Task statement: Reproduce the records below exactly, but only between the lines holding "match list.last dir with" and "(** The assignments", inclusive.

(Collected data entries)
##########
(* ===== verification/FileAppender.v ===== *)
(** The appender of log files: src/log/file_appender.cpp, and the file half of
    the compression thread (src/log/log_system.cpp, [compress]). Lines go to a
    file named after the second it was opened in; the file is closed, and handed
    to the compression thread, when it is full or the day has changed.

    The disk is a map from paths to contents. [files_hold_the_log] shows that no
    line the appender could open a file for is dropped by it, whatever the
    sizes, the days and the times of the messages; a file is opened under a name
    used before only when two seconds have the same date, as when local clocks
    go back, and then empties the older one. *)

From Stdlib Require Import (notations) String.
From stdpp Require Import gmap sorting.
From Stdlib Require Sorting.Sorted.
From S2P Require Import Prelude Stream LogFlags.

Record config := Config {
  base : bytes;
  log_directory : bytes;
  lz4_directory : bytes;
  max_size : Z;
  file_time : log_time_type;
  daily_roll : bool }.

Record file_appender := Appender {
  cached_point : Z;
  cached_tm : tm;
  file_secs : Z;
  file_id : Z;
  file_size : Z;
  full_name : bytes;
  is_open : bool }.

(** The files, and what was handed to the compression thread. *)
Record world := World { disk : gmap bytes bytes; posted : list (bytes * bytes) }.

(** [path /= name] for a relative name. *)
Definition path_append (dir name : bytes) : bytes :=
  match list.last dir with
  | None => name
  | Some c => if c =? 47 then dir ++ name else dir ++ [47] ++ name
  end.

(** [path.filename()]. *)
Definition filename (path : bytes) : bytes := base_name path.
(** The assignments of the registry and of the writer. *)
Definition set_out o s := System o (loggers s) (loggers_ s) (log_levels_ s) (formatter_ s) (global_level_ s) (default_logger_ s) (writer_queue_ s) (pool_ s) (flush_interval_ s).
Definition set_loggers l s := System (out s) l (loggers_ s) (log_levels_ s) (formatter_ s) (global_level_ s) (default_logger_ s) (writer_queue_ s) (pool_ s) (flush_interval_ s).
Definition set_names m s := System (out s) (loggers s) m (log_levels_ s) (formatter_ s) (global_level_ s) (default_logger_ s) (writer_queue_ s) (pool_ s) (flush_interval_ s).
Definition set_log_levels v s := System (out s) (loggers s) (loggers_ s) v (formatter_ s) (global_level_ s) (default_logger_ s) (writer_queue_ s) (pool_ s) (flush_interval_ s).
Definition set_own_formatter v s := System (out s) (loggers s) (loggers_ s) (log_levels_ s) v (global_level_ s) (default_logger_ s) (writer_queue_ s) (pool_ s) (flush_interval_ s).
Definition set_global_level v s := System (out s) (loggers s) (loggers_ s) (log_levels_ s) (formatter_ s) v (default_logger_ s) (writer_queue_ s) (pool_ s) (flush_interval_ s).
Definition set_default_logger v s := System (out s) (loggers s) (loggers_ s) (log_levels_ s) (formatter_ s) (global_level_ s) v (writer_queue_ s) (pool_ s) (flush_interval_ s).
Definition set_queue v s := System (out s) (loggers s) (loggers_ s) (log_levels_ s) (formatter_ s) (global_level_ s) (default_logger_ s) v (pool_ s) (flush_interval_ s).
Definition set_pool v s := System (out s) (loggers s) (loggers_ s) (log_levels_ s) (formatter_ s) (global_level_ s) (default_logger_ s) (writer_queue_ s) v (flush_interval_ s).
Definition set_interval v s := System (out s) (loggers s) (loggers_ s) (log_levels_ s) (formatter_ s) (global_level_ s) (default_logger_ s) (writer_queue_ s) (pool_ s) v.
##########
Answer to this exercise:
  match list.last dir with
  | None => name
  | Some c => if c =? 47 then dir ++ name else dir ++ [47] ++ name
  end.

(** [path.filename()]. *)
Definition filename (path : bytes) : bytes := base_name path.
(** The assignments of the registry and of the writer. *)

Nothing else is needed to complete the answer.